What you should do: Repeat the stretch of entries below from the line with "intros Hsync He Hd Hmsgs." through the line with "(** ** Freshly created contexts *)". Include both ends and add nothing.

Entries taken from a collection
(* ===== verification/Session.v ===== *)
(** * Sessions

    Freshly created contexts are synchronised and well formed; packets and whole
    sessions round-trip. *)

From stdpp Require Import prelude.
From Stdlib Require Import ZArith Lia.
From S2P Require Import Prelude TansTable Bitstream TansCodec Lzp Freq Delta Crc32 Simd Header Lz Ctx.
From S2P Require Import Decompress Compress Payload Packets Sync Stages.

Local Open Scope Z_scope.

(** ** The API *)

Lemma sync_tracks e d :
  sync e d -> ctx_ok e -> ctx_ok d -> tracks (set_seq e (u8 (c_context_seq e + 1))) d (c_context_seq e).
Proof.
  intros (Hs & Hq & Hc) He Hd. constructor.
  - by rewrite shared_set_seq.
  - by destruct e.
  - done.
  - apply (cok_seq _ He).
  - rewrite <- Hc. by destruct e.
  - apply (ctx_ok_shared e); [done|by rewrite shared_set_seq|destruct e; apply He|].
    destruct e. simpl. apply u8_range.
  - apply (cok_simd _ Hd).
Qed.

Lemma compress_inv e src cap r :
  netc_compress (Some e) (Some src) (Some cap) false = Ok r ->
  zlen src <= NETC_MAX_PACKET_SIZE /\
  compress_stages (set_seq e (u8 (c_context_seq e + 1))) src cap (c_context_seq e) = Ok r.
Proof.
  unfold netc_compress, netc_compress_ctx. cbv iota.
  destruct (Z.ltb_spec NETC_MAX_PACKET_SIZE (zlen src)); [done|]. by destruct (cap <? _).
Qed.

Lemma order2_safe_sync e d src : sync e d -> order2_safe e src -> order2_safe d src.
Proof.
  intros (Hs & _). destruct (shared_fields e d Hs) as (Hd & _ & _ & _ & _ & _ & Hp2 & Hp2s & _ & Hal).
  unfold order2_safe, netc_get_lzp_table. by rewrite Hd, Hp2, Hp2s, Hal.
Qed.

(** One packet: it decodes, the ends stay synchronised and well formed. *)
Lemma packet_roundtrip e d src cap e' pkt dst :
  sync e d -> ctx_ok e -> ctx_ok d -> bytes src -> zlen src <= zlen dst ->
  (zlen src < 256 \/ Z.odd (zlen src) = false) ->
  (has (c_flags e) NETC_CFG_FLAG_COMPACT_HDR = true -> order2_safe e src) ->
  netc_compress (Some e) (Some src) (Some cap) false = Ok (e', Ok pkt) ->
  exists d', netc_decompress (Some d) (Some pkt) (Some dst) false = Ok (d', src) /\
    sync e' d' /\ ctx_ok e' /\ ctx_ok d' /\ advance src (shared e) = Ok (shared e') /\
    has (c_flags e') NETC_CFG_FLAG_COMPACT_HDR = has (c_flags e) NETC_CFG_FLAG_COMPACT_HDR.
Proof.
  intros Hsync He Hd Hb Hdst Hodd Hsafe H. apply compress_inv in H as [Hs H].
  pose proof (sync_tracks e d Hsync He Hd) as Htr.
  destruct (stages_compressed _ d _ src cap e' pkt Htr Hb Hs Hodd H) as (Ha & Hfr & _ & h & payload & -> & Hg).
  destruct (good_packet_decodes _ d _ src h payload dst e' Htr Hg Hdst) as (d' & Hdec & Hsync' & Hops); [|done|done|].
  { intros Hc. apply (order2_safe_sync e); [done|]. apply Hsafe. by destruct Hsync as (_ & _ & ->). }
  exists d'. split; [exact Hdec|]. split; [done|].
  rewrite shared_set_seq in Ha.
  destruct (advance_ok (shared e) src) as (s & Hs' & Hsok); [|done|done|].
  { apply (ctx_ok_shared e); [done|by rewrite shared_shared|by destruct e; apply _|by destruct e]. }
  rewrite Ha in Hs'. injection Hs' as <-. destruct Hfr as (F1 & F2 & F3), Hsync' as (S1 & S2 & S3).
  assert (ctx_ok e') as He'.
  { apply (ctx_ok_shared (shared e')); [done|by rewrite shared_shared| |].
    - rewrite F2. destruct e. apply He.
    - rewrite F3. destruct e. apply u8_range. }
  split; [done|]. split; [|split; [done|rewrite F1; by destruct e]].
  apply (ctx_ok_shared e'); [done|done|rewrite Hops; apply Hd|rewrite <- S2; apply He'].
Qed.

(** A session: the packets of a sequence of messages. *)
Fixpoint compress_all (e : netc_ctx_t) (cap : Z) (msgs : list (list Z)) : result (netc_ctx_t * list (list Z)) :=
  match msgs with
  | [] => Ok (e, [])
  | m :: msgs' =>
      '(e1, r) ← netc_compress (Some e) (Some m) (Some cap) false;
      pkt ← r;
      '(e2, pkts) ← compress_all e1 cap msgs';
      Ok (e2, pkt :: pkts)
  end.

(** [dst] is the receive buffer of every call. *)
Fixpoint decompress_all (d : netc_ctx_t) (dst : list Z) (pkts : list (list Z)) : result (netc_ctx_t * list (list Z)) :=
  match pkts with
  | [] => Ok (d, [])
  | p :: pkts' =>
      '(d1, m) ← netc_decompress (Some d) (Some p) (Some dst) false;
      '(d2, msgs) ← decompress_all d1 dst pkts';
      Ok (d2, m :: msgs)
  end.

(** Messages whose packets round-trip at any point of a session. *)
Definition message_ok (dst m : list Z) : Prop :=
  bytes m /\ zlen m <= zlen dst /\ (zlen m < 256 \/ Z.odd (zlen m) = false).

Lemma advance_no_prev2 s s' data : advance data s = Ok s' -> c_prev2_pkt s = None -> c_prev2_pkt s' = None.
Proof.
  intros H Hn. unfold advance in H. apply bind_Ok in H as (c2 & H12 & H3). apply bind_Ok in H12 as (c1 & H1 & H2).
  assert (c_prev2_pkt c2 = None) as Hn2.
  { rewrite update_prev_step in H1. apply bind_Ok in H1 as (hp & Hhp & [= <-]).
    rewrite ring_append_step in H2. apply bind_Ok in H2 as (hr & _ & [= <-]).
    destruct s. simpl in *. subst. unfold prev_step in Hhp. destruct c_prev_pkt; [|by injection Hhp as <-].
    mstep. simpl in Hhp. apply bind_Ok in Hhp as (p' & _ & [= <-]). done. }
  unfold ctx_learn in H3. apply bind_Ok in H3 as (c3 & H3 & H4). apply lift_Ok in H3.
  apply bind_Ok in H4 as (l & _ & [= <-]).
  assert (c_prev2_pkt c3 = None); [|by destruct c3].
  unfold netc_adaptive_update in H3. destruct (c_adapt_freq c2); [|by injection H3 as <-].
  apply bind_Ok in H3 as ([f t] & _ & H3). case_if_in H3; [|injection H3 as <-; by destruct c2].
  apply bind_Ok in H3 as (c4 & H4 & [= <-]). assert (c_prev2_pkt c4 = None); [|by destruct c4].
  unfold netc_adaptive_tables_rebuild in H4. destruct c2. simpl in *.
  destruct c_adapt_tables; [|by injection H4 as <-]. destruct c_dict; [|by injection H4 as <-].
  apply bind_Ok in H4 as (ts & _ & [= <-]). done.
Qed.

Lemma session_roundtrip_gen e d cap dst msgs e' pkts :
  sync e d -> ctx_ok e -> ctx_ok d -> Forall (message_ok dst) msgs ->
  (has (c_flags e) NETC_CFG_FLAG_COMPACT_HDR = false \/ c_prev2_pkt e = None) ->
  compress_all e cap msgs = Ok (e', pkts) ->
  exists d', decompress_all d dst pkts = Ok (d', msgs) /\ sync e' d'.
Proof.
  intros Hsync He Hd Hmsgs. revert e d e' pkts Hsync He Hd.
  induction Hmsgs as [|m msgs (Hb & Hl & Hodd) Hmsgs IH]; intros e d e' pkts Hsync He Hd Hp2 H; simpl in H.
  { injection H as <- <-. by exists d. }
  apply bind_Ok in H as ([e1 r] & H1 & H). apply bind_Ok in H as (pkt & -> & H).
  apply bind_Ok in H as ([e2 ps] & H2 & [= <- <-]).
  destruct (packet_roundtrip e d m cap e1 pkt dst) as (d1 & Hdec & Hsync1 & He1 & Hd1 & Ha & Hc); try done.
  { intros Hc. left. destruct Hp2; congruence. }
  destruct (IH e1 d1 e2 ps) as (d2 & Hall & Hsync2); try done.
  { rewrite Hc. destruct Hp2 as [?|Hp2]; [by left|right].
    assert (forall c, c_prev2_pkt (shared c) = c_prev2_pkt c) as Hsh by (by intros []).
    rewrite <- Hsh. eapply advance_no_prev2; [exact Ha|]. by rewrite Hsh. }
  exists d2. split; [|done]. cbn [decompress_all]. rewrite Hdec. mstep. rewrite Hall. done.
Qed.

(** ** Freshly created contexts *)

(** Two configurations that agree on what the packets depend on. *)
Definition cfg_compatible (a b : netc_cfg_t) : Prop :=
  has (cfg_flags a) NETC_CFG_FLAG_STATEFUL = has (cfg_flags b) NETC_CFG_FLAG_STATEFUL /\
  has (cfg_flags a) NETC_CFG_FLAG_ADAPTIVE = has (cfg_flags b) NETC_CFG_FLAG_ADAPTIVE /\
  has (cfg_flags a) NETC_CFG_FLAG_COMPACT_HDR = has (cfg_flags b) NETC_CFG_FLAG_COMPACT_HDR /\
  cfg_ring_buffer_size a = cfg_ring_buffer_size b.

(** Every allocation succeeds. *)
Definition mem_ok (k : nat) : bool := true.

Lemma create_sync cpu1 cpu2 dict cfg1 cfg2 e d :
  cfg_compatible cfg1 cfg2 ->
  netc_ctx_create cpu1 mem_ok dict (Some cfg1) = Some e ->
  netc_ctx_create cpu2 mem_ok dict (Some cfg2) = Some d -> sync e d.
Proof.
  intros (Hs & Ha & Hc & Hr) He Hd. unfold netc_ctx_create in *. simpl default in *. rewrite Hs, Ha, Hr in He.
  unfold mem_ok in *.
  destruct (has (cfg_flags cfg2) NETC_CFG_FLAG_STATEFUL), (has (cfg_flags cfg2) NETC_CFG_FLAG_ADAPTIVE);
    cbn [negb andb] in *; cbv iota in *; try done;
    apply (inj Some) in He, Hd; subst e d; (split; [done|]; split; [done|exact Hc]).
Qed.

Lemma boost_ok t : lzp_table_ok t -> lzp_table_ok (boost_lzp t).
Proof.
  intros [Hl Hf]. split; [unfold boost_lzp; by rewrite length_fmap|]. unfold boost_lzp. apply Forall_fmap.
  eapply Forall_impl; [exact Hf|]. intros [v c] Hok. unfold compose. simpl. case_if; [|done].
  unfold lzp_entry_ok in *. simpl in *. unfold is_byte in *. lia.
Qed.

Lemma zero_bytes_ok n : 0 <= n -> zlen (zero_bytes n) = n /\ bytes (zero_bytes n).
Proof.
  intros Hn. unfold zero_bytes. rewrite length_replicate. split; [lia|].
  apply Forall_replicate. done.
Qed.

Lemma Forall_zeros n : Forall (fun x => 0 <= x < 2 ^ 32) (replicate n 0).
Proof. apply Forall_replicate. lia. Qed.

(** A created context satisfies the invariant. *)
Lemma create_ok cpu mem dict cfg c :
  (forall d, dict = Some d -> dict_ok d) ->
  0 <= cfg_ring_buffer_size (default NETC_CFG_DEFAULT cfg) < 2 ^ 32 ->
  netc_ctx_create cpu mem dict cfg = Some c -> ctx_ok c.
Proof.
  intros Hdict Hring H. unfold netc_ctx_create in H. set (cf := default NETC_CFG_DEFAULT cfg) in *.
  set (stateful := has (cfg_flags cf) NETC_CFG_FLAG_STATEFUL) in *.
  set (adaptive := has (cfg_flags cf) NETC_CFG_FLAG_ADAPTIVE) in *.
  set (rs := if stateful then if 0 <? cfg_ring_buffer_size cf then u32 (cfg_ring_buffer_size cf)
             else NETC_DEFAULT_RING_SIZE else 0) in *.
  assert (stateful = true -> 0 < rs < 2 ^ 32) as Hrs.
  { unfold rs. intros ->. destruct (Z.ltb_spec 0 (cfg_ring_buffer_size cf));
      [rewrite u32_small; lia|unfold NETC_DEFAULT_RING_SIZE; lia]. }
  repeat (destruct (_ : bool) eqn:? in H at 1; [done|]).
  apply (inj Some) in H. subst c. destruct (zero_bytes_ok NETC_MAX_PACKET_SIZE) as [Hz Hzb]; [done|].
  constructor; cbn [c_dict c_simd_ops c_ring c_ring_size c_ring_pos c_prev_pkt c_prev_pkt_size c_prev2_pkt
    c_prev2_pkt_size c_context_seq c_adapt_freq c_adapt_total c_adapt_tables c_adapt_lzp].
  - exact Hdict.
  - apply _.
  - intros r Hr. destruct stateful; [|done]. apply (inj Some) in Hr. subst r. specialize (Hrs eq_refl).
    destruct (zero_bytes_ok rs) as [Hrl Hrb]; [lia|]. split; [|lia]. split; [lia|]. split; [exact Hrl|exact Hrb].
  - intros p Hp. destruct stateful; [|done]. apply (inj Some) in Hp. subst p. split; [exact Hz|]. split; [exact Hzb|].
    unfold NETC_MAX_PACKET_SIZE. lia.
  - intros _. reflexivity.
  - intros p Hp. destruct adaptive; [|done]. apply (inj Some) in Hp. subst p. split; [exact Hz|]. split; [exact Hzb|].
    unfold NETC_MAX_PACKET_SIZE. lia.
  - unfold is_byte. lia.
  - intros f Hf. destruct adaptive; [|done]. apply (inj Some) in Hf. subst f. rewrite !length_replicate.
    split; [unfold NETC_CTX_COUNT; lia|]. split; [apply Forall_zeros|].
    split; [unfold NETC_CTX_COUNT; lia|]. apply Forall_zeros.
  - intros t Ht Hne. destruct adaptive; [|done]. destruct dict as [d|]; [|by destruct Hne].
    apply (inj Some) in Ht. subst t. apply (dok_tables d), Hdict. reflexivity.
  - intros t Ht. destruct adaptive; [|done]. apply (inj Some) in Ht. subst t. destruct dict as [d|].
    + apply (dok_tables d), Hdict. reflexivity.
    + rewrite length_replicate. unfold NETC_CTX_COUNT. lia.
  - intros t Ht. destruct adaptive; [|done]. destruct dict as [d|]; [|done].
    destruct (d_lzp_table d) as [l|] eqn:El; [|done]. destruct (mem 8%nat); [|done]. injection Ht as <-.
    apply boost_ok. by eapply dok_lzp; [apply Hdict|].
Qed.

The completed task:
  intros Hsync He Hd Hmsgs. revert e d e' pkts Hsync He Hd.
  induction Hmsgs as [|m msgs (Hb & Hl & Hodd) Hmsgs IH]; intros e d e' pkts Hsync He Hd Hp2 H; simpl in H.
  { injection H as <- <-. by exists d. }
  apply bind_Ok in H as ([e1 r] & H1 & H). apply bind_Ok in H as (pkt & -> & H).
  apply bind_Ok in H as ([e2 ps] & H2 & [= <- <-]).
  destruct (packet_roundtrip e d m cap e1 pkt dst) as (d1 & Hdec & Hsync1 & He1 & Hd1 & Ha & Hc); try done.
  { intros Hc. left. destruct Hp2; congruence. }
  destruct (IH e1 d1 e2 ps) as (d2 & Hall & Hsync2); try done.
  { rewrite Hc. destruct Hp2 as [?|Hp2]; [by left|right].
    assert (forall c, c_prev2_pkt (shared c) = c_prev2_pkt c) as Hsh by (by intros []).
    rewrite <- Hsh. eapply advance_no_prev2; [exact Ha|]. by rewrite Hsh. }
  exists d2. split; [|done]. cbn [decompress_all]. rewrite Hdec. mstep. rewrite Hall. done.
Qed.

(** ** Freshly created contexts *)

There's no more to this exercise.